* **ACTION ITEM**
Take the records below from their first line to the line with "itself is not", and restate those lines word for word.

* **INPUT DATA**
(** C6, as the code has it.  A tool calls [execute()] at most once in an
    invocation and has no handler around it: when the call fails, the
    invocation ends with that exception and returns no text.  The call
    itself is not always one request.  Through the handle, which holds the
    credential just acquired, the request is sent, and sent again after a
    credential refresh each time the service answers 401, at most three
    times in all; the outcome of [execute()] is the outcome of that run.
    With a valid credential, an answer other than 401 is final: such a
    failure ends the invocation after one request. *)
Theorem C6_execute_failure_propagates_resend_on_401 (t : ToolCall) (w : World) :
  (List.length (executed (log (invoke t w))) <= 1)%nat /\
  (forall r e, In (r, Raise e) (executed (log (invoke t w))) -> result (invoke t w) = Raise e) /\
  forall (wire : nat -> nat -> ApiRequest -> Result dict) (c : Credentials),
    result (get_credentials w) = Ok c ->
    exists r : ApiRequest,
      executed (log (invoke t (Transport.over wire c w)))
      = [(r, fst (Transport.request (wire (api_calls w)) (idp_refresh w) (utcnow w)
                                    Transport.max_refresh_attempts 0 c r))] /\
      (List.length
         (Transport.answers
            (snd (Transport.request (wire (api_calls w)) (idp_refresh w) (utcnow w)
                                    Transport.max_refresh_attempts 0 c r))) <= 3)%nat /\
      Forall (fun a => Transport.unauthorized a = true)
             (removelast
                (Transport.answers
                   (snd (Transport.request (wire (api_calls w)) (idp_refresh w) (utcnow w)
                                           Transport.max_refresh_attempts 0 c r)))) /\
      (valid_at (utcnow w) c = true ->
       Transport.unauthorized (wire (api_calls w) 0%nat r) = false ->
       Transport.request (wire (api_calls w)) (idp_refresh w) (utcnow w)
                         Transport.max_refresh_attempts 0 c r
       = (wire (api_calls w) 0%nat r, [Transport.Sent r (wire (api_calls w) 0%nat r)])).
Proof.
  assert (Hcall : (List.length (executed (log (invoke t w))) <= 1)%nat /\
                  forall r e, In (r, Raise e) (executed (log (invoke t w))) ->
                              result (invoke t w) = Raise e).
  { destruct t; unfold invoke;
      try (apply (tool_executes_once "drive" "v3"); quiet_tail);
      try (apply (tool_executes_once "sheets" "v4"); quiet_tail).
    rewrite create_form_run. apply (tool_executes_once "forms" "v1"). quiet_tail. }
  destruct Hcall as [Hone Hfail].
  split; [ exact Hone | split; [ exact Hfail | ] ].
  intros wire c Hc.
  assert (Hexe : exists r : ApiRequest,
             executed (log (invoke t (Transport.over wire c w)))
             = [(r, fst (Transport.request (wire (api_calls w)) (idp_refresh w) (utcnow w)
                                           Transport.max_refresh_attempts 0 c r))]).
  { destruct t as [ max_results | spreadsheet_id range_name | spreadsheet_id range_name values
                  | spreadsheet_id range_name values | title | title description ];
      unfold invoke; eexists.
    - apply (tool_over "drive" "v3"); [ quiet_tail | exact Hc ].
    - apply (tool_over "sheets" "v4"); [ quiet_tail | exact Hc ].
    - apply (tool_over "sheets" "v4"); [ quiet_tail | exact Hc ].
    - apply (tool_over "sheets" "v4"); [ quiet_tail | exact Hc ].
    - apply (tool_over "sheets" "v4"); [ quiet_tail | exact Hc ].
    - rewrite create_form_run. apply (tool_over "forms" "v1"); [ quiet_tail | exact Hc ]. }
  destruct Hexe as [r Hexe]. exists r.
  destruct (request_sendings (wire (api_calls w)) (idp_refresh w) (utcnow w) r
                             Transport.max_refresh_attempts 0 c) as [Hlen Hall].
  split; [ exact Hexe | ].
  split; [ exact Hlen | ].
  split; [ exact Hall | ].
  apply request_first_answer_final.
Qed.

Lemma C6_witness :
  executed (log (invoke (call_append_sheet "abc123" "Sheet1" Sample.grid)
                        (Transport.over Scenario.unavailable Sample.fresh
                                        (Sample.ready Sample.no_answer))))
    = [(values_append "abc123" "Sheet1" "RAW" (JDict [("values", Sample.grid)]),
        Raise (External "HttpError" "503"))] /\
  Transport.request (Scenario.unavailable 0%nat) (fun _ => Ok Sample.fresh) 1200
                    Transport.max_refresh_attempts 0 Sample.fresh
                    (values_append "abc123" "Sheet1" "RAW" (JDict [("values", Sample.grid)]))
    = (Raise (External "HttpError" "503"),
       [Transport.Sent (values_append "abc123" "Sheet1" "RAW" (JDict [("values", Sample.grid)]))
                       (Raise (External "HttpError" "503"))]) /\
  result (invoke (call_append_sheet "abc123" "Sheet1" Sample.grid)
                 (Transport.over Scenario.unavailable Sample.fresh (Sample.ready Sample.no_answer)))
    = Raise (External "HttpError" "503").
Proof.
  pose proof (C6_execute_failure_propagates_resend_on_401
                (call_append_sheet "abc123" "Sheet1" Sample.grid)
                (Transport.over Scenario.unavailable Sample.fresh (Sample.ready Sample.no_answer)))
    as [_ [Hfail _]].
  destruct (C6_execute_failure_propagates_resend_on_401
              (call_append_sheet "abc123" "Sheet1" Sample.grid)
              (Sample.ready Sample.no_answer)) as [_ [_ Hwire]].
  destruct (Hwire Scenario.unavailable Sample.fresh eq_refl) as [r [Hexe [_ [_ Hfinal]]]].
  split; [ reflexivity | split; [ reflexivity | ] ].
  apply (Hfail (values_append "abc123" "Sheet1" "RAW" (JDict [("values", Sample.grid)]))).
  left. reflexivity.
Defined.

* **EXPECTED ANSWER**
(** C6, as the code has it.  A tool calls [execute()] at most once in an
    invocation and has no handler around it: when the call fails, the
    invocation ends with that exception and returns no text.  The call
    itself is not always one request.  Through the handle, which holds the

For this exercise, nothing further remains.